* **SUPPLIED RECORDS**

::::::::::

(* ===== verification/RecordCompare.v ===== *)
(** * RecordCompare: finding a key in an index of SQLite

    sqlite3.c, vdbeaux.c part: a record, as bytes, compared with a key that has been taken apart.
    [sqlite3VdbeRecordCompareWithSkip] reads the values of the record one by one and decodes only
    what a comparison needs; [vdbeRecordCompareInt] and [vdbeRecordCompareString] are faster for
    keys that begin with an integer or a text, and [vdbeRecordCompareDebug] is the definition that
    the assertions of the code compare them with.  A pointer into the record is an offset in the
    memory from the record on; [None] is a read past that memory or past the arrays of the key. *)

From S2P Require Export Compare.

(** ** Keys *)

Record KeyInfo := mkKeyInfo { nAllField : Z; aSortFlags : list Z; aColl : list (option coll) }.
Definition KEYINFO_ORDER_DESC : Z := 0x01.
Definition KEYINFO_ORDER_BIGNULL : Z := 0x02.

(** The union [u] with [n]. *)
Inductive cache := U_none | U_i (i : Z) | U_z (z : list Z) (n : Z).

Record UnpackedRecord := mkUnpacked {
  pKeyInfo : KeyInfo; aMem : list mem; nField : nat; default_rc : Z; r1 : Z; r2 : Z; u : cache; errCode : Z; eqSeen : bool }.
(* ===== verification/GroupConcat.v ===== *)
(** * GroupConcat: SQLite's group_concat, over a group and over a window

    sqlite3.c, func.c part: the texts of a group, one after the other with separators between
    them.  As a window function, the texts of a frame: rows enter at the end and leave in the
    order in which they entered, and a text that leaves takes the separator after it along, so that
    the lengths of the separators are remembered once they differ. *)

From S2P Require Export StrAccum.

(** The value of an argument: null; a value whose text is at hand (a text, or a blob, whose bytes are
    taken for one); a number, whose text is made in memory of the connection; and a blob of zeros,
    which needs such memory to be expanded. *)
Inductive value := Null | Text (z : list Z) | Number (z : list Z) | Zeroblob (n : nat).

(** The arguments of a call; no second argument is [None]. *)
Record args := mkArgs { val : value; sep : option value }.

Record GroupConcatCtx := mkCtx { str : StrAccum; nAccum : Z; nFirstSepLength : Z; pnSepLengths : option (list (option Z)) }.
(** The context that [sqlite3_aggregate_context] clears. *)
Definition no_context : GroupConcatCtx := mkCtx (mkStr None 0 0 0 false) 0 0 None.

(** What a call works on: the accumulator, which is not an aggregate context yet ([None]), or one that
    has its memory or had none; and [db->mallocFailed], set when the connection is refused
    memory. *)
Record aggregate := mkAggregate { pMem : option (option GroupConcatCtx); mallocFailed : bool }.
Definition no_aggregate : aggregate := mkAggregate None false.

::::::::::

Answer with the exact lines running from the one that contains "has its memory" through the last line of the data. Include no other line.

    has its memory or had none; and [db->mallocFailed], set when the connection is refused
    memory. *)
Record aggregate := mkAggregate { pMem : option (option GroupConcatCtx); mallocFailed : bool }.
Definition no_aggregate : aggregate := mkAggregate None false.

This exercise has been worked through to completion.